Note: You are reading this message either because you can not see our css files, or because you do not have a standards-compliant browser.

LOGO: Journal of Cotton Science


Adaptation and Validation of HADSS for Cotton Production in Oklahoma

Authors: Shea W. Murdock, Don S. Murray, Laval M. Verhalen, and Case R. Medlin
Pages: 42-54
Weed Science

Glyphosate-tolerant and bromoxynil-resistant cotton (Gossypium hirsutum L.) give producers additional postemergence (POST) weed control options, but these technologies require producers to plan weed management practices in advance of planting the crop, thus increasing the complexity of the decision making process.
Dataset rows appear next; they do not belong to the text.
(* ===== verification/TopLaws.v ===== *)
(** * Reasoning about the operations of a cache

    The operations of [CCoinsViewCache] on sidechains, events and coins are
    verified against the state the cache stands for, extended with the contents of
    the entries it has marked erased (which [ModifySidechain] and
    [ModifySidechainEvents] hand out again). *)

From stdpp Require Import base numbers list strings gmap fin_maps sets option.
From Stdlib Require Import ZArith Lia.
From S2P Require Import Prelude.
From S2P Require Import Amount.
From S2P Require Import Serialize.
From S2P Require Import ScTypes.
From S2P Require Import Primitives.
From S2P Require Import Sidechain.
From S2P Require Import Coins.
From S2P Require Import CoinsSer.
From S2P Require Import Merkle.
From S2P Require Import View.
From S2P Require Import ViewLaws.
Open Scope Z_scope.
Open Scope zen_scope.

(** ** Modifying an entry through the iterator [ModifySidechain] returns *)
Section Ops.
  Context {V : Type} `{CCoinsView V}.
Local Notation C := (CCoinsViewCache V).

Definition modify_sc {A} (scId : uint256) (g : entry CSidechain -> res (A * entry CSidechain)) : M C A :=
  let* e := ModifySidechain scId in
  let* '(a, e') := lift (g e) in
  put_sidechain scId e' ;;; ret a.

Definition modify_ev {A} (height : Z) (g : entry CSidechainEvents -> res (A * entry CSidechainEvents)) : M C A :=
  let* e := ModifySidechainEvents height in
  let* '(a, e') := lift (g e) in
  put_events height e' ;;; ret a.
End Ops.

(** ** The state the operations act on *)
Definition stale_of {K} `{Countable K} {A} (m : gmap K (entry A)) : gmap K A :=
  omap (fun e => if decide (flag e = ERASED) then Some (content e) else None) m.

Definition csw_stale_of (m : gmap (Z * bytes) ImmFlags) : gmap (Z * bytes) unit :=
  omap (fun f => if decide (f = IERASED) then Some tt else None) m.

Record Top := mkTop {
  t_view : AbsView;
  t_sc_stale : gmap Z CSidechain;
  t_ev_stale : gmap Z CSidechainEvents;
  t_csw_stale : gmap (Z * bytes) unit }.

Definition top `{NodeConfig} {V} `{ViewSpec V} (c : CCoinsViewCache V) : Top :=
  mkTop (denote c) (stale_of (cacheSidechains (maps c))) (stale_of (cacheSidechainEvents (maps c)))
    (csw_stale_of (cacheCswNullifiers (maps c))).

Definition t_sc (t : Top) : gmap Z CSidechain := a_sc (t_view t).
Definition t_ev (t : Top) : gmap Z CSidechainEvents := a_ev (t_view t).
Definition t_csw (t : Top) : gmap (Z * bytes) unit := a_csw (t_view t).
Definition t_coins (t : Top) : gmap Z CCoins := a_coins (t_view t).

(** The contents an iterator shows. *)
Definition sc_content (t : Top) (k : Z) : CSidechain :=
  match t_sc t !! k with Some s => s | None => default CSidechain_null (t_sc_stale t !! k) end.

Definition ev_content (t : Top) (k : Z) : CSidechainEvents :=
  match t_ev t !! k with Some s => s | None => default Events_empty (t_ev_stale t !! k) end.

Definition with_sc (f : gmap Z CSidechain -> gmap Z CSidechain) (a : AbsView) : AbsView :=
  mkAbs (a_coins a) (f (a_sc a)) (a_ev a) (a_csw a) (a_null a) (a_roots a) (a_block a) (a_anchor a).

Definition with_ev (f : gmap Z CSidechainEvents -> gmap Z CSidechainEvents) (a : AbsView) : AbsView :=
  mkAbs (a_coins a) (a_sc a) (f (a_ev a)) (a_csw a) (a_null a) (a_roots a) (a_block a) (a_anchor a).

Definition with_acoins (f : gmap Z CCoins -> gmap Z CCoins) (a : AbsView) : AbsView :=
  mkAbs (f (a_coins a)) (a_sc a) (a_ev a) (a_csw a) (a_null a) (a_roots a) (a_block a) (a_anchor a).

(** Storing an entry. *)
Definition upd_sc (k : Z) (e : entry CSidechain) (t : Top) : Top :=
  mkTop (with_sc (partial_alter (fun _ => entry_abs e) k) (t_view t))
    (if decide (flag e = ERASED) then <[k := content e]> (t_sc_stale t) else delete k (t_sc_stale t))
    (t_ev_stale t) (t_csw_stale t).

Definition upd_ev (k : Z) (e : entry CSidechainEvents) (t : Top) : Top :=
  mkTop (with_ev (partial_alter (fun _ => entry_abs e) k) (t_view t))
    (t_sc_stale t)
    (if decide (flag e = ERASED) then <[k := content e]> (t_ev_stale t) else delete k (t_ev_stale t))
    (t_csw_stale t).

Definition upd_coins (k : Z) (o : option CCoins) (t : Top) : Top :=
  mkTop (with_acoins (partial_alter (fun _ => o) k) (t_view t)) (t_sc_stale t) (t_ev_stale t)
    (t_csw_stale t).

(** The flags an iterator may carry, and those the code may store over them. *)
Definition may_carry (present : Prop) (fl : Flags) : Prop :=
  (present -> fl <> ERASED) /\ (~ present -> fl = FRESH \/ fl = ERASED).

Definition may_store {A} (e e' : entry A) : Prop :=
  e' = e \/ flag e' = DIRTY \/ flag e' = ERASED \/ (flag e' = FRESH /\ flag e = FRESH).

Section Rules.
  Context `{NodeConfig} {V : Type} `{CCoinsView V} `{ViewSpec V} `{!ViewLaws V} `{!FreshOk V}.
Local Notation C := (CCoinsViewCache V).
  Implicit Types c : C.

Definition awp {A} (m : M C A) (P : A -> Top -> Prop) (t : Top) : Prop :=
  forall c, v_wf c -> top c = t -> wp m (fun r c' => v_wf c' /\ P r (top c')) c.

Lemma awp_ret {A} (a : A) P t : P a t -> awp (ret a) P t.
Proof. by intros HP c Hwf <-. Qed.

Lemma awp_bind {A B} (m : M C A) (k : A -> M C B) P t :
  awp m (fun a t' => awp (k a) P t') t -> awp (bind m k) P t.
Proof.
  intros Hm c Hwf Ht. apply wp_bind. eapply wp_mono; [by apply Hm|].
  intros a c' [Hwf' Hk]. by apply Hk.
Qed.

Lemma awp_mono {A} (m : M C A) (P Q : A -> Top -> Prop) t :
  awp m P t -> (forall a t', P a t' -> Q a t') -> awp m Q t.
Proof. intros Hm HPQ c Hwf Ht. eapply wp_mono; [by apply Hm|]. naive_solver. Qed.

Lemma awp_ext {A} (m m' : M C A) P t : (forall c, m c = m' c) -> awp m' P t -> awp m P t.
Proof. intros He Hm c Hwf Ht. unfold wp. rewrite He. by apply Hm. Qed.

Lemma awp_massert b P t : b = true -> P tt t -> awp (massert b) P t.
Proof. by intros -> HP c Hwf <-. Qed.

Lemma awp_lift {A} (r : res A) (a : A) P t : r = Ok a -> P a t -> awp (lift r) P t.
Proof. by intros -> HP c Hwf <-. Qed.

(** Fetching only adds unmodified entries, and so leaves the extended state alone. *)
Definition fills_map {A} (m m' : gmap Z (entry A)) : Prop :=
  forall k, m' !! k = m !! k \/ exists s, m' !! k = Some (mkEntry s DEFAULT) /\ m !! k = None.

Definition keeps {A} (m : M C A) : Prop :=
  forall c r c', m c = Ok (r, c') ->
    fills_map (cacheSidechains (maps c)) (cacheSidechains (maps c'))
    /\ fills_map (cacheSidechainEvents (maps c)) (cacheSidechainEvents (maps c'))
    /\ csw_stale_of (cacheCswNullifiers (maps c')) = csw_stale_of (cacheCswNullifiers (maps c)).

Lemma fills_map_refl {A} (m : gmap Z (entry A)) : fills_map m m.
Proof. intros k. by left. Qed.

Lemma fills_map_insert {A} (m : gmap Z (entry A)) k s :
  m !! k = None -> fills_map m (<[k := mkEntry s DEFAULT]> m).
Proof.
  intros Hk k'. destruct (decide (k' = k)) as [->|]; simplify_map_eq; [right; eauto|by left].
Qed.

Lemma stale_fills {A} (m m' : gmap Z (entry A)) : fills_map m m' -> stale_of m' = stale_of m.
Proof.
  intros Hf. apply map_eq. intros k. unfold stale_of. rewrite !lookup_omap.
  by destruct (Hf k) as [->|(s & -> & ->)].
Qed.

Lemma csw_stale_insert (m : gmap (Z * bytes) ImmFlags) k :
  m !! k = None -> csw_stale_of (<[k := IDEFAULT]> m) = csw_stale_of m.
Proof.
  intros Hk. apply map_eq. intros k'. unfold csw_stale_of. rewrite !lookup_omap.
  destruct (decide (k' = k)) as [->|]; simplify_map_eq; done.
Qed.

Lemma awp_reads {A} (m : M C A) (Q : A -> Prop) P t :
  keeps m -> (forall c, v_wf c -> top c = t -> wp m (fun r c' => reads c c' /\ Q r) c) ->
  (forall r, Q r -> P r t) -> awp m P t.
Proof.
  intros Hk Hm HP c Hwf Ht. specialize (Hm c Hwf Ht). unfold wp in *.
  destruct (m c) as [[r c']|] eqn:E; [|done]. destruct Hm as [Hr HQ].
  destruct (Hk _ _ _ E) as (K1 & K2 & K3). split; [by destruct Hr|].
  assert (top c' = t) as ->; [|by apply HP].
  rewrite <- Ht. unfold top. destruct Hr as (_ & -> & _).
  by rewrite (stale_fills _ _ K1), (stale_fills _ _ K2), K3.
Qed.

Ltac keeps_tac :=
  intros c r c' E; unfold bind, get_maps, get, on_base, set_maps, modify, ret,
    put_coins, put_sidechain, put_events, put_csw, put_nullifier, set_hashAnchor in E;
  repeat (case_match; simplify_eq/=); split_and!;
  first [by apply fills_map_refl | by apply fills_map_insert | done | by apply csw_stale_insert].

Lemma keeps_FetchCoins k : keeps (FetchCoins k).
Proof. unfold FetchCoins. keeps_tac. Qed.
(* ===== verification/ScRound.v ===== *)
(** * Connecting and disconnecting the sidechain part of a block's transactions

    The transactions of a block are connected with [UpdateSidechain] in order and
    disconnected with [RevertTxOutputs] in the opposite order.  Within a
    transaction the order of disconnection is not the opposite one, and the
    events scheduled for the maturity height forget a sidechain with the first
    of its outputs that is removed; the proof goes through a pure description of
    what each output does ([conn]) and a relation that allows for the second. *)

From stdpp Require Import base numbers list strings gmap fin_maps sets option.
From Stdlib Require Import ZArith Lia.
From S2P Require Import Prelude.
From S2P Require Import Amount.
From S2P Require Import Serialize.
From S2P Require Import ScTypes.
From S2P Require Import Primitives.
From S2P Require Import Sidechain.
From S2P Require Import Coins.
From S2P Require Import CoinsSer.
From S2P Require Import Undo.
From S2P Require Import Merkle.
From S2P Require Import View.
From S2P Require Import ViewLaws.
From S2P Require Import SampleLedger.
From S2P Require Import TopLaws.
From S2P Require Import ScOps.
Open Scope Z_scope.
Open Scope zen_scope.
The Herbicide Application Decision Support System (HADSS) is a computer program developed at North Carolina State University that is designed to help those confronted with making these decisions. The HADSS database from North Carolina was modified in 1999 to adapt it more closely to Oklahoma environmental conditions and cotton production systems. Seven field experiments were conducted in Oklahoma in 1999 and 2000 to validate those changes (i.e. to determine if HADSS can recommend POST treatments that are effective and economical in Oklahoma). HADSS treatments and results were compared with those made jointly by two Oklahoma State University weed scientists, designated as the “Expert”. Similar herbicides and herbicide combinations were recommended by HADSS and the Expert, and occasionally they were identical. Control of eight weed species was similar for the HADSS or the Expert treatments when they received the same preplant incorporated (PPI) and preemergence (PRE) herbicide regimes. Within systems with the same PPI or PRE herbicides, HADSS and the Expert treatments resulted in similar cotton lint yields in 42 of 46 possible comparisons (91%). HADSS treatments had higher yields in the other four (9%) comparisons. Adjusted net returns were not different between HADSS and Expert treatments in 38 of 46 possible comparisons (83%). HADSS treatments gave higher returns in the remaining eight (17%) comparisons; half were due to higher yields and half were attributable to lower herbicide costs. The results indicate the adapted program can aid decision making for efficient and economical POST herbicide applications in Oklahoma cotton.